(Stored data)
---+---

(* ===== verification/Reconcile.v ===== *)
(** * pkg/reconcile: requests that name a cluster, and the not-found wrapper *)

From S2P Require Import Prelude GoErrors GoContext GoString Multicluster.

(** controller-runtime's [reconcile.Request] and [reconcile.Result]. *)
Record cr_Request := MkCrRequest {
  Namespace : string;
  Name : string;
}.

#[export] Instance cr_Request_eq_dec : EqDecision cr_Request.
Proof. solve_decision. Defined.

Record Result := MkResult {
  Requeue : bool;
  RequeueAfter : Z;
}.

(** [reconcile.Result{}] *)
Definition zero_Result : Result := MkResult false 0.

(** [reconcile.TypedReconciler[request]] *)
Definition Reconciler (request : Type) : Type :=
  context → request → M world (Result * option error).

(* src: pkg/reconcile/request.go:29-36 ClusterAware *)
Class ClusterAware (request : Type) := {
  Cluster : request → ClusterName;
  WithCluster : request → ClusterName → request;
  RequestString : request → string;
}.

(** What the handlers rely on: the cluster name is a field of the request. *)
Class ClusterAwareLaws (request : Type) `{ClusterAware request} := {
  Cluster_WithCluster r n : Cluster (WithCluster r n) = n;
  WithCluster_WithCluster r n m : WithCluster (WithCluster r n) m = WithCluster r m;
  WithCluster_Cluster r : WithCluster r (Cluster r) = r;
}.

(** ** Request *)

(* src: pkg/reconcile/request.go:38-44 Request *)
Record Request := MkRequest {
  req_Request : cr_Request;
  req_ClusterName : ClusterName;
}.

#[export] Instance Request_eq_dec : EqDecision Request.
Proof. solve_decision. Defined.

(** [reconcile.Request]'s own [String] method belongs to controller-runtime. *)
Section RequestString.
Variable cr_String : cr_Request → string.

(* src: pkg/reconcile/request.go:46-52 Request.String *)
Definition Request_String (r : Request) : string :=
  if bool_decide (req_ClusterName r = "") then cr_String (req_Request r)
  else "cluster://" +:+ req_ClusterName r +:+ "/" +:+ cr_String (req_Request r).

(* src: pkg/reconcile/request.go:54-57 Request.Cluster *)
Definition Request_Cluster (r : Request) : ClusterName := req_ClusterName r.

(* src: pkg/reconcile/request.go:59-63 Request.WithCluster *)
Definition Request_WithCluster (r : Request) (name : ClusterName) : Request :=
  MkRequest (req_Request r) name.

Definition Request_ClusterAware : ClusterAware Request := {|
  Cluster := Request_Cluster;
  WithCluster := Request_WithCluster;
  RequestString := Request_String;
|}.
End RequestString.

(** ** WithCluster: any request with a cluster name *)

Section Lift.
Context {request : Type} (Sprint : request → string).

(* src: pkg/reconcile/lift.go:25-30 WithCluster *)
Record withCluster := MkWithCluster {
  wc_Request : request;
  wc_ClusterName : ClusterName;
}.

(* src: pkg/reconcile/lift.go:32-38 WithCluster.String *)
Definition withCluster_String (r : withCluster) : string :=
  if bool_decide (wc_ClusterName r = "") then Sprint (wc_Request r)
  else "cluster://" +:+ wc_ClusterName r +:+ "/" +:+ Sprint (wc_Request r).

(* src: pkg/reconcile/lift.go:40-43 WithCluster.Cluster *)
Definition withCluster_Cluster (r : withCluster) : ClusterName := wc_ClusterName r.

(* src: pkg/reconcile/lift.go:45-49 WithCluster.WithCluster *)
Definition withCluster_WithCluster (r : withCluster) (name : ClusterName) : withCluster :=
  MkWithCluster (wc_Request r) name.

Definition withCluster_ClusterAware : ClusterAware withCluster := {|
  Cluster := withCluster_Cluster;
  WithCluster := withCluster_WithCluster;
  RequestString := withCluster_String;
|}.
End Lift.
Arguments withCluster : clear implicits.

(** ** ClusterNotFoundWrapper *)

(* src: pkg/reconcile/wrapper.go:29-32 ClusterNotFoundWrapper *)
Record ClusterNotFoundWrapper (request : Type) := MkWrapper {
  wrapped : Reconciler request;
}.
Arguments MkWrapper {request} _.
Arguments wrapped {request} _.

(* src: pkg/reconcile/wrapper.go:34-37 NewClusterNotFoundWrapper *)
Definition NewClusterNotFoundWrapper {request} (w : Reconciler request) :
  ClusterNotFoundWrapper request := MkWrapper w.

(* src: pkg/reconcile/wrapper.go:39-49 ClusterNotFoundWrapper.Reconcile *)
Definition Wrapper_Reconcile {request} (r : ClusterNotFoundWrapper request) : Reconciler request :=
  fun ctx req =>
    '(res, err) ← wrapped r ctx req;
    if IsOpt err "cluster not found" then mret (zero_Result, None)
    else mret (res, err).

(** ** pkg/context's reconciler *)

(* src: pkg/context/cluster.go:46-53 ReconcilerWithClusterInContext *)
Definition ReconcilerWithClusterInContext (r : Reconciler cr_Request) : Reconciler Request :=
  fun ctx req => r (ctx_WithCluster ctx (req_ClusterName req)) (req_Request req).

(** ** Theorems *)

Lemma Request_laws (cr_String : cr_Request → string) :
  @ClusterAwareLaws Request (Request_ClusterAware cr_String).
Proof. split; by intros []. Qed.

Lemma withCluster_laws {request} (Sprint : request → string) :
  @ClusterAwareLaws (withCluster request) (withCluster_ClusterAware Sprint).
Proof. split; by intros []. Qed.

(** The wrapper hides exactly the not-found outcomes and changes nothing else. *)
Lemma Wrapper_Reconcile_spec {request} (r : Reconciler request) ctx req w :
  Wrapper_Reconcile (NewClusterNotFoundWrapper r) ctx req w =
    let '(res, err, w') := r ctx req w in
    if IsOpt err "cluster not found" then (zero_Result, None, w') else (res, err, w').
Proof.
  unfold Wrapper_Reconcile. run_m. destruct (r ctx req w) as [[res err] w'].
  by destruct (IsOpt err _).
Qed.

---+---

• _YOUR INSTRUCTIONS_:
Go through the entries and copy each line holding the string "Class".

• _RESULT_:
Class ClusterAware (request : Type) := {
Class ClusterAwareLaws (request : Type) `{ClusterAware request} := {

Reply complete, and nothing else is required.